Líder do governo contra a Anvisa e Bia Kicis para a CCJ refletem a ‘nova Câmara’ bolsonarista
Alguma dúvida de que está tudo dominado pelo presidente Jair Bolsonaro e o bolsonarismo na Câmara? O deputado Arthur Lira (PP-AL), líder do Centrão e da “velha política”, apadrinhado de Bolsonaro e do governo, já assumiu a presidência da Casa com festança de 300 pessoas sem máscara, implodindo o bloco oposicionista e atacando o antecessor Rodrigo Maia, enquanto lia discursos sobre “harmonia” e “pacificação”. Parece alguém, não é?
Se há alguma esperança de bom senso é com o novo presidente do Senado, Rodrigo Pacheco (DEM-MG), que não fez festança, não atacou ninguém e, lado a lado com Bolsonaro, condenou os “extremismos dos dois lados”, defendeu a “altivez” do Parlamento, se solidarizou com as famílias dos mortos da covid-19 e defendeu igualdade, justiça, democracia, República, federação, reformas e auxílio emergencial. O oposto do que prega Bolsonaro.
Só num ambiente tão contaminado pelo bolsonarismo seria possível o impossível: o PSL, partido que elegeu Bolsonaro em 2018, hoje rachado ao meio, indicou a deputada Bia Kicis para a mãe de todas as comissões da Câmara, a de Constituição e Justiça (CCJ). A rejeição a Kicis uniu o Supremo, toda a esquerda, parte do centro e até líderes do Centrão. Ou o PSL retira, ou vão lançar uma candidatura independente, como os deputados Lafaiette Andrada (Republicanos-MG) e Margarete Coelho (PP-PI). De direita, sim, mas não extremistas nem investigados pelo STF como Kicis.
Procuradora aposentada no DF, ativista das manifestações golpistas contra o Supremo e o próprio Congresso, divulgadora de fake news absurdas a favor de Trump e Bolsonaro e contra todos os demais, ela é também negacionista na pandemia e desfilou com uma placa replicando a reação de Bolsonaro à marca de 20 mil mortos pela covid-19: “E daí?”. Pacheco condenou extremistas. Alguém pode ser mais extremista do que isso?

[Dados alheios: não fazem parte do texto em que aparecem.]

(** A read of a file with lines that fit brings the end of the line begun. *)
Lemma disk_read_newline k c ls acc n m reads : fitting k c ls -> line_reads ls c acc n reads -> (0 < m)%nat ->
  Z.of_nat m = Z.min (1024 - zlen acc - 1) (zlen c - Z.of_nat n) -> 10 ∈ take m (drop n c).
Proof.
  intros (Hk & -> & Hp & Hs) (_ & Hacc & ls1 & ls2 & -> & Et) Hm Em.
  assert (Hr : acc ++ drop n (text (ls1 ++ ls2)) = text ls2).
  { apply (app_inv_head (text ls1)). rewrite app_assoc, <- Et, take_drop. apply text_app. }
  destruct ls2 as [|l ls2].
  { apply app_nil in Hr as [-> Hr]. apply (f_equal length) in Hr. rewrite length_drop in Hr. unfold zlen in Em. cbn in Hr. lia. }
  change (text (l :: ls2)) with ((l ++ [10]) ++ text ls2) in Hr. rewrite <- app_assoc in Hr. cbn [app] in Hr.
  apply Forall_app in Hs as [_ Hs]. apply Forall_inv in Hs.
  assert (Hal : (length acc <= length l)%nat).
  { destruct (decide (length acc <= length l)%nat); [done|]. exfalso.
    assert (E10 : acc !! length l = Some 10). { rewrite <- (lookup_app_l acc (drop n (text (ls1 ++ l :: ls2)))), Hr by lia. by rewrite list_lookup_middle. }
    apply (Forall_lookup_1 _ _ _ _ Hacc) in E10. by destruct E10. }
  assert (E10 : drop n (text (ls1 ++ l :: ls2)) !! (length l - length acc)%nat = Some 10).
  { rewrite <- (lookup_app_r acc) by lia. rewrite Hr. by rewrite list_lookup_middle. }
  apply (list_elem_of_lookup_2 _ (length l - length acc)%nat). rewrite lookup_take_lt; [done|].
  apply lookup_lt_Some in E10. rewrite length_drop in E10. unfold zlen in Em. lia.
Qed.

(** After such a read the unfinished line is kept. *)
Lemma line_reads_next pattern k c ls acc n m reads out d' : clean pattern -> fitting k c ls -> line_reads ls c acc n reads ->
  let chunk := take m (drop n c) in let data := acc ++ chunk in
  10 ∈ chunk -> grep_lines (length data) (pattern ++ [0]) (data ++ [0]) = Some (out, d' ++ [0]) ->
  line_reads ls c (if (length (d' ++ [0%Z]) =? length data + 1)%nat then [] else drop (length data + 1 - length (d' ++ [0%Z])) data)
    (n + m) (reads ++ [chunk]).
Proof.
  intros Hpat (Hk & -> & Hp & Hs) (Hr & Hacc & ls1 & ls2 & -> & Et) chunk data H10 Eg.
  assert (Hd : data ++ drop m (drop n (text (ls1 ++ ls2))) = text ls2).
  { apply (app_inv_head (text ls1)). unfold data. rewrite <- app_assoc. unfold chunk. rewrite take_drop, app_assoc, <- Et, take_drop. apply text_app. }
  apply Forall_app in Hp as [_ Hp2]. destruct (text_prefix ls2 Hp2 _ _ Hd) as (la & part & lb & -> & Ed & Hpart & _).
  apply Forall_app in Hp2 as [Hpa _].
  assert (Hne : la ≠ []).
  { intros ->. cbn in Ed. rewrite <- Ed in Hpart. apply Forall_app in Hpart as [_ Hc]. rewrite Forall_forall in Hc. by destruct (Hc _ H10). }
  assert (Hla : (length la <= length data)%nat) by (rewrite Ed, length_app; pose proof (text_length la); lia).
  rewrite Ed in Eg at 2. rewrite <- app_assoc, grep_lines_text in Eg by done. injection Eg as _ <-%app_inv_tail.
  split; [apply Forall_app; by split; [|apply Forall_singleton]|].
  replace (length (part ++ [0%Z]) =? length data + 1)%nat with false.
  2:{ symmetry. apply Nat.eqb_neq. rewrite Ed, !length_app. cbn [length]. destruct la as [|l la]; [done|]. pose proof (text_length (l :: la)). cbn [length] in *. lia. }
  replace (drop _ data) with part by (rewrite Ed, drop_app_length' by (rewrite !length_app; cbn; lia); done).
  split; [done|]. exists (ls1 ++ la), lb. split; [by rewrite app_assoc|]. rewrite <- take_take_drop, Et, <- app_assoc.
  fold chunk. fold data. by rewrite Ed, text_app, app_assoc.
Qed.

E só nesse ambiente é possível uma guerra Barros versus Barra. Ricardo Barros (PP-PR) é o líder do governo na Câmara. Antonio Barra Torres, diretor-presidente da Anvisa, contra-almirante e amigo de Bolsonaro. Em entrevista bombástica ao Estadão, o líder ameaçou “enquadrar a Anvisa”, que “está fora da casinha” e “não está nem aí para a pandemia”. Um escândalo. É o líder do governo quem agora lidera as suspeitas que a oposição fazia de ingerência política na Anvisa. Viva-se com um barulho desses.
À coluna, depois da primeira reunião de líderes, Barros disse que seu ataque foi aplaudido por todos: “Só me deram parabéns. Ninguém falou ‘coitadinha da Anvisa’”. Oficialmente, ele quer que a agência, que é técnica, científica, apresse o rito de autorização das vacinas Sputnik V, da Rússia, e Covaxin, da Índia. Mas, como mostra a reportagem do Estadão, o imbróglio vem do governo Temer, quando ele era ministro da Saúde e comprou grande quantidade de um remédio que não foi autorizado pela Anvisa. Vingança?
Também à coluna, Barra Torres disse que o ataque do líder do governo é “estranho, desconcertante, desagradável, numa hora péssima” e, assim, “abriu um rastilho de pólvora na agência, onde todos estão se matando para fazer o melhor e o mais correto para o Brasil”. Convidado para a live de ontem com Bolsonaro, ele disse que “todos têm amigos, mas relação pessoal não interfere no trabalho” e avisou que vai continuar esse trabalho “até a hora que for possível”.
Bolsonaro assume o comando da Câmara e se prepara para aprovar todas as suas “boiadas”, armas, excludente de ilicitude, escola em casa, mineração em área indígena… Mas não pense que vai ficar barato. O Centrão está muito dono de si e, além de falar grosso com a Anvisa e atacar amigos do presidente, vai cobrar a conta em moedas mais objetivas: cargos, verbas, poder.